Soulages le réfractaire

La Cause freudienne 2010/2 N° 75

Pierre Encrevé, Nathalie Georges-Lambrichs, Jacques-Alain Miller, Pascale Fari

 

Jamais je ne me perdrai sauf…

PS : Avec « harmonie » on rentre dans des esthétiques qui ne sont pas le miennes p138

PS : Jamais je ne me perdrai sauf pour un je-ne-sais-quoi qui s’atteint d’aventure p139


Le bison d’Altamira

PS : Je me disais « L’illusion, ce serait la réalité ? Ce serait mieux, beaucoup mieux, la recherche de l’illusion, celle de la profondeur et de la forme  »… Ce qui m’intéresse, c’est ce que je ne connais pas. Quand je commence à travailler, je suis attentif à ce que je ne sais pas – si je fais ce que je sais alors je répète -et aussi la manière aléatoire dont les choses arrivent. Je me suis rendu compte très jeune de la frontière extrêmement floue qu’il y a entre le déterminé et l’aléatoire. C’est comme cela que je me suis mis à réfléchir à la peinture, en peignant p140


L’instabilité lumineuse

JAM : Votre art est un art sans projet et ouvert à l’accident

PS : Une fois que l’on voit ce qu’on fait, on s’aperçoit qu’il y a bien quand même quelque chose qui n’est pas complètement désorganisé, si bien qu’on pourrait dire qu’il y a eu projet, mais après coup… Une organisation qui se fait et se défait, qui apparait sans cesse organisée différemment… J’aime fréquenter ces choses-là, car elles ouvrent continuellement sur des émotions, des pensées, des réactions différentes p141

JAM : La force, c’est une valeur pour vous ?

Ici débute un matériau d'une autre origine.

(** C6 as stated fails when both conditions hold: both descriptions
    configure the cache, a sub-resource is shared, and the error is the
    one of the sub-resource.  It also fails on a cache configuration that
    is empty: the two descriptions are merged. *)
Lemma shared_sub_resource_is_reported_first :
  (truthy (dict_get "cluster_cache_configuration" shop_cached_a) = true
   /\ truthy (dict_get "cluster_cache_configuration" shop_cached_b) = true
   /\ @_check_duplicated_resources sample_collaborators
        [("shop", VDict shop_cached_a)] "shop" shop_cached_b
      = Raise (DuplicateSubResource "shop" "/orders")
   /\ @_check_duplicated_resources sample_collaborators
        [("shop", VDict shop_cached_a)] "shop" shop_cached_b
      <> Raise (DuplicateCacheConfig "shop"))
  /\ (dict_lookup "cluster_cache_configuration" shop_cached_a
      = Some (VDict [("cache_size", VStr "0.5")])
      /\ dict_lookup "cluster_cache_configuration" shop_users_uncached
         = Some (VDict [])
      /\ exists merged,
          @_check_duplicated_resources sample_collaborators
            [("shop", VDict shop_cached_a)] "shop" shop_users_uncached
          = Ok (Some merged)).
Proof.
  split; [repeat split; discriminate|].
  split; [reflexivity|]. split; [reflexivity|].
  eexists. reflexivity.
Qed.

(** C7 on a lambda named like a queue that is already there. *)
Lemma type_mismatch_overwrites_witness :
  @process_lambda_config sample_collaborators (VDict svc_lambda) "b1"
    [("svc", VDict svc_queue)]
  = ([("svc", VDict (svc_lambda ++ [("s3_path", VStr "b1/svc-1.0.zip")]))],
     Ok tt).
Proof.
  refine (proj1 (proj2 (@type_mismatch_overwrites sample_collaborators
                          [("svc", VDict svc_queue)] "svc" "b1"
                          svc_queue svc_lambda
                          (svc_lambda ++ [("s3_path",
                                           VStr "b1/svc-1.0.zip")])
                          (VStr "sqs_queue") (VStr "lambda")
                          eq_refl eq_refl eq_refl eq_refl eq_refl))
            eq_refl).
Defined.

(** C9 on the lambda of the specification. *)
Lemma storage_location_rules_witness :
  @_populate_s3_path sample_collaborators svc_lambda "b1"
  = Ok (svc_lambda ++ [("s3_path", VStr "b1/svc-1.0.zip")]).
Proof.
  refine (proj2 (proj1 (proj2 (proj1 (proj2
            (@storage_location_rules sample_collaborators svc_lambda "b1"))
            eq_refl _)) "python2.7" eq_refl eq_refl)
            eq_refl eq_refl).
  discriminate.
Defined.

(** C10 on two versions of the lambda [svc]: the walk aborts with the
    first version stored, as the check found it. *)
Lemma collision_abort_keeps_manifest_witness :
  exists e,
    @walk_project sample_collaborators
      [[("lambda_config.json", VDict svc_lambda)];
       [("lambda_config.json", VDict svc_lambda_v2)]] "b1" []
    = ([("svc", VDict (svc_lambda ++ [("s3_path", VStr "b1/svc-1.0.zip")]))],
       Raise e)
    /\ @collision_found_in sample_collaborators
         [("svc", VDict (svc_lambda ++ [("s3_path",
                                         VStr "b1/svc-1.0.zip")]))] e.
Proof.
  eexists. split; [reflexivity|].
  refine (proj2 (proj2 (@collision_abort_keeps_manifest sample_collaborators))
            [[("lambda_config.json", VDict svc_lambda)];
             [("lambda_config.json", VDict svc_lambda_v2)]] "b1" []
            _ _ eq_refl I).
Defined.

(** C8 holds for an occurrence of the name that stands alone, and fails
    on two adjacent occurrences: removing the first moves the second under
    the iterator, which steps over it. *)
Theorem adjacent_names_are_not_all_replaced :
  _resolve_names_in_meta (VList [VStr "a"; VStr "q"; VStr "b"]) "q" "dev-q"
  = VList [VStr "a"; VStr "b"; VStr "dev-q"]
  /\ _resolve_names_in_meta (VList [VStr "q"; VStr "q"]) "q" "dev-q"
     = VList [VStr "q"; VStr "dev-q"]
  /\ @resolve_meta sample_collaborators queue_listed_twice
     = Ok [("reader",
            VDict [("resource_type", VStr "lambda");
                   ("event_sources", VList [VStr "q"; VStr "dev-q"])]);
           ("dev-q", VDict [("resource_type", VStr "sqs_queue")])].
Proof. repeat split. Qed.

(** * The further properties, run *)

(** X1 on the lambda of the specification: its runtime is as it was. *)
Lemma populate_writes_one_attribute_witness :
  dict_lookup "runtime" (svc_lambda ++ [("s3_path", VStr "b1/svc-1.0.zip")])
  = dict_lookup "runtime" svc_lambda.
Proof.
  refine (@populate_writes_one_attribute sample_collaborators svc_lambda
            (svc_lambda ++ [("s3_path", VStr "b1/svc-1.0.zip")]) "b1"
            eq_refl "runtime" _).
  discriminate.
Defined.

(** X2 on a lambda for nodejs8.10. *)
Lemma unknown_runtime_is_rejected_witness :
  @_populate_s3_path sample_collaborators svc_lambda_node "b1"
  = Raise (MissingField "Lambda" ["runtime"] svc_lambda_node).
Proof.
  refine (@unknown_runtime_is_rejected sample_collaborators svc_lambda_node
            "b1" "nodejs8.10" _ eq_refl eq_refl _ _ _);
    intros Heq; vm_compute in Heq; discriminate Heq.
Defined.

(** X3 on the lambda of the specification. *)
Lemma derived_location_is_retrieved_witness :
  exists part,
    @_retrieve_package sample_collaborators
      (VDict (svc_lambda ++ [("s3_path", VStr "b1/svc-1.0.zip")]))
    = Ok (VStr ("b1" ++ "/" ++ part)).
Proof.
  exact (@derived_location_is_retrieved sample_collaborators svc_lambda
           (svc_lambda ++ [("s3_path", VStr "b1/svc-1.0.zip")]) "b1" "lambda"
           eq_refl (or_introl eq_refl) eq_refl).
Defined.

(** X4 on the two descriptions of [shop]: the merged entry has the
    resource type of the incoming one. *)
Lemma merge_keeps_incoming_attributes_witness :
  exists merged,
    @_check_duplicated_resources sample_collaborators
      [("shop", VDict shop_orders)] "shop" shop_users = Ok (Some merged)
    /\ dict_lookup "resource_type" merged = Some (VStr "api_gateway").
Proof.
  eexists. split; [reflexivity|].
  destruct (@merge_keeps_incoming_attributes sample_collaborators
              [("shop", VDict shop_orders)] "shop" shop_users _ eq_refl)
    as (_ & _ & Hframe).
  rewrite Hframe; [reflexivity|].
  unfold merged_attribute. intuition discriminate.
Defined.

(** X5 on a deployment resources file that describes the queue [jobs]:
    it is stored with the type the file declares. *)
Lemma stored_resource_has_known_type_witness :
  exists entry,
    dict_lookup "jobs" [("jobs", VDict svc_queue)] = Some (VDict entry)
    /\ dict_lookup "resource_type" entry = Some (VStr "sqs_queue").
Proof.
  destruct (proj1 (@stored_resource_has_known_type sample_collaborators
                     (VDict [("jobs", VDict svc_queue)]) "b1" "jobs" []
                     [("jobs", VDict svc_queue)]
                     ltac:(discriminate) eq_refl))
    as (resource & entry & t & Hsub & Hdeclared & Hstored & Htype & _).
  exists entry. split; [exact Hstored|].
  cbn in Hsub. assert (resource = svc_queue) by congruence. subst resource.
  cbn in Hdeclared. assert (t = VStr "sqs_queue") by congruence. subst t.
  exact Htype.
Defined.

(** X6 on a resource without a type, and on one with a type that is not
    known. *)
Lemma resource_type_is_checked_first_witness :
  @process_resource sample_collaborators (VDict untyped_resources) "b1"
    (VStr "jobs") []
  = ([], Raise (MissingResourceType "jobs"))
  /\ @process_resource sample_collaborators (VDict unknown_resources) "b1"
       (VStr "jobs") []
     = ([], Raise (UnrecognizedResourceType (VStr "kafka_topic"))).
Proof.
  split.
  - exact (proj1 (@resource_type_is_checked_first sample_collaborators
                    untyped_resources "b1" "jobs" [("fifo", VBool true)] []
                    eq_refl) eq_refl).
  - exact (proj2 (@resource_type_is_checked_first sample_collaborators
                    unknown_resources "b1" "jobs"
                    [("resource_type", VStr "kafka_topic")] [] eq_refl)
             (VStr "kafka_topic") eq_refl eq_refl).
Defined.

(** X8 on a project with the lambda of the specification. *)
Lemma manifest_entries_carry_locations_witness :
  @packaged sample_collaborators "b1"
    [("svc", VDict (svc_lambda ++ [("s3_path", VStr "b1/svc-1.0.zip")]))].
Proof.
  refine (@manifest_entries_carry_locations sample_collaborators
            [[("lambda_config.json", VDict svc_lambda)]] "b1" _ _ _ eq_refl).
  - discriminate.
  - unfold merged_attribute. intuition discriminate.
Defined.

Lemma svc_and_queue_are_dicts :
  @entries_are_dicts svc_and_queue.
Proof.
  intros name v [Heq|[Heq|[]]]; inversion Heq; eexists; reflexivity.
Defined.

(** X9 on the lambda and the queue: one package. *)
Lemma artifact_paths_are_the_true_locations_witness :
  @artifact_paths sample_collaborators svc_and_queue
  = Ok [VStr "b1/svc-1.0.zip"].
Proof.
  exact (proj1 (@artifact_paths_are_the_true_locations sample_collaborators
                  svc_and_queue) svc_and_queue_are_dicts).
Defined.

Lemma svc_and_queue_locations :
  Forall (@location_is_string sample_collaborators) (map snd svc_and_queue).
Proof.
  repeat constructor.
  - eexists. split; [reflexivity|]. right. eexists. reflexivity.
  - eexists. split; [reflexivity|]. left. reflexivity.
Defined.

(** X10 on the lambda and the queue, in a project where the package is
    missing. *)
Lemma missing_packages_are_reported_witness :
  @validate_deployment_packages sample_collaborators "/proj" "bundles"
    (fun _ => false) svc_and_queue
  = NotProperlyConfigured ["/proj/bundles/b1/svc-1.0.zip"].
Proof.
  exact (proj1 (@missing_packages_are_reported sample_collaborators
                  "/proj" "bundles" (fun _ => false) svc_and_queue
                  svc_and_queue_locations)).
Defined.

(** X11 on the queue and its reader, for a name they do not mention. *)
Lemma pass_without_occurrence_changes_nothing_witness :
  _resolve_names_in_meta (VDict queue_and_reader) "jobs" "dev-jobs"
  = VDict queue_and_reader.
Proof.
  exact (pass_without_occurrence_changes_nothing "jobs" "dev-jobs"
           (VDict queue_and_reader) eq_refl).
Defined.

(** X13 on the two queues whose names collide. *)
Lemma renaming_loop_never_raises_witness :
  exists overall_meta',
    @resolve_meta sample_collaborators colliding_queues = Ok overall_meta'
    /\ length overall_meta' <= 2.
Proof.
  destruct (@renaming_loop_never_raises sample_collaborators
              colliding_queues [("q", "dev-q"); ("dev-q", "dev-dev-q")])
    as (meta' & Hrun & _ & Hlen).
  - distinct_keys.
  - reflexivity.
  - exists meta'. split; [exact Hrun|exact Hlen].
Defined.

(** X14 on a queue and an entry without a type, and on the entry
    alone. *)
Lemma untyped_entry_stops_renaming_witness :
  (exists e, @resolve_meta sample_collaborators queue_and_untyped = Raise e)
  /\ @resolve_meta sample_collaborators [("svc", VDict [("name", VStr "svc")])]
     = Raise (KeyError "resource_type").
Proof.
  split.
  - apply (@untyped_entry_stops_renaming sample_collaborators
             queue_and_untyped).
    exists "svc", (VDict [("name", VStr "svc")]). split.
    + right. left. reflexivity.
    + eexists. split; reflexivity.
  - apply (@untyped_entry_stops_renaming sample_collaborators
             [("svc", VDict [("name", VStr "svc")])]).
    + exists "svc", (VDict [("name", VStr "svc")]). split.
      * left. reflexivity.
      * eexists. split; reflexivity.
    + intros name v [Heq|[]]; inversion Heq. eexists. split; reflexivity.
    + intros name v [Heq|[]]; inversion Heq. reflexivity.
Defined.

(** X15 on the queue and its reader, with an empty prefix. *)
Lemma unaffixed_manifest_is_only_aliased_witness :
  @resolve_meta unaffixed_collaborators queue_and_reader
  = Ok queue_and_reader.
Proof.
  apply (@unaffixed_manifest_is_only_aliased unaffixed_collaborators).
  - reflexivity.
  - reflexivity.
  - intros name v [Heq|[Heq|[]]]; inversion Heq; subst;
      do 2 eexists; (split; [reflexivity|split; reflexivity]).
Defined.

(** X16 with no prefix and an empty suffix: the name resolves to
    itself. *)
Lemma resolution_by_data_is_injective_witness :
  @resolve_resource_name_by_data sample_collaborators "q" None (Some "")
  = "q".
Proof.
  exact (proj2 (proj2 (@resolution_by_data_is_injective sample_collaborators
                         None (Some "")) "q")
           (conj eq_refl eq_refl)).
Defined.

(** X17 on a lambda configuration without a type, under a new name and
    under the name of a queue. *)
Lemma untyped_lambda_needs_a_new_name_witness :
  @process_lambda_config sample_collaborators
    (VDict [("name", VStr "svc")]) "b1" []
  = ([("svc", VDict [("name", VStr "svc")])], Ok tt)
  /\ @process_lambda_config sample_collaborators
       (VDict [("name", VStr "svc")]) "b1" [("svc", VDict svc_queue)]
     = ([("svc", VDict svc_queue)], Raise (KeyError "resource_type")).
Proof.
  split.
  - exact (@untyped_lambda_needs_a_new_name sample_collaborators
             [("name", VStr "svc")] "b1" "svc" [] eq_refl eq_refl).
  - exact (@untyped_lambda_needs_a_new_name sample_collaborators
             [("name", VStr "svc")] "b1" "svc" [("svc", VDict svc_queue)]
             eq_refl eq_refl).
Defined.

(** X18 on a project with the lambda of the specification. *)
Lemma created_packages_are_listed_witness :
  exists package_paths,
    @artifact_paths sample_collaborators
      [("svc", VDict (svc_lambda ++ [("s3_path", VStr "b1/svc-1.0.zip")]))]
    = Ok package_paths
    /\ exists part, In (VStr ("b1" ++ "/" ++ part)) package_paths.
Proof.
  destruct (@created_packages_are_listed sample_collaborators
              [[("lambda_config.json", VDict svc_lambda)]] "b1"
              [("svc",
                VDict (svc_lambda ++ [("s3_path", VStr "b1/svc-1.0.zip")]))])
    as (package_paths & Hrun & Hall).
  - discriminate.
  - unfold merged_attribute. intuition discriminate.
  - reflexivity.
  - exists package_paths. split; [exact Hrun|].
    destruct (Hall "svc" _ "lambda" eq_refl eq_refl (or_introl eq_refl))
      as (part & _ & Hin).
    exists part. exact Hin.
Defined.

PS : La force, oui. Ce déclenchement d’une dynamique de l’imaginaire, de la sensibilité et de la pensée qui s’empare de nous p142

Tropismes

PS : Les arbres… les branches se dirigent là où il faut pour avoir de la lumière

JAM : Pour plus d’intensité, vous vous êtes dépouillé vous-même, comme l’arbre de ses feuilles, de beaucoup de tentations qu’on offre à l’œil

PS : Vous en parlez comme d’un rejet mais pour moi, c’est le contraire : c’est l’élection de certains choses, à tel point que les autres ne comptent plus p146

PS : Tout le monde ne regarde pas le tableau de la même façon. Pour chacun, le champ mental que cela atteint, les sens que cela développe sont différents p147

Sans mots et sans images

JAM : Par rapport à l’intensité que vous trouvez dans la présence de l’œuvre, le langage vous paraît pauvre… un élément d’illusion, de tromperie, de pauvreté dans le langage , dans la signification par rapport à la densité, à la profondeur et à la multiplicité (PS). En fait vous placez votre œuvre hors langage

PS : On peut dire cela parce que, quand on parle, on la limite, on l’appauvrit

PF : Comme si les mots étaient toujours un enfermement

PS : Oui, une limitation. D’ailleurs, souvent on est obligé d’en mettre trois ou quatre à la fois… La vérité fuit comme l’eau entre les doigts – qui sont les mots


En noir

JAM : Il a de la chance lui, il ressemble à sa peinture p148


L’espoir d’en vivre

PS : J’espérai vivre de ma peinture et je n’avais surtout pas envie de faire de la peinture pour vivre P149


Une scansion majeure

PS : Outrenoir, c’est un mot que j’ai inventé pour une raison précise : parce que noir et lumière, ce sont des définitions optiques… Ce n’est pas optique ce que je fais. Cela passe par les yeux comme tout le reste, mais cela correspond à quelque chose qui va beaucoup plus loin que l’optique. J’utilise une expression que j’ai trouvée, je ne sais pas où ni comment qui est champ mental p154


La lumière : contraste et réflexion

JA Miller : Cette peinture qui vise ou qui produit de la présence, est environnée d’absence : l’absence de couleur et l’absence de mot, l’absence de titre, l’absence de signification, l’absence de sens

PS : Le refus

JAM : Pour intensifier la présence, il faut annuler complètement et l’univers des couleurs, et l’univers du discours

PS : l’univers de la communication p155


Absens

PS : Les gens pleurent parce qu’ils se retrouvent face à eux-mêmes ?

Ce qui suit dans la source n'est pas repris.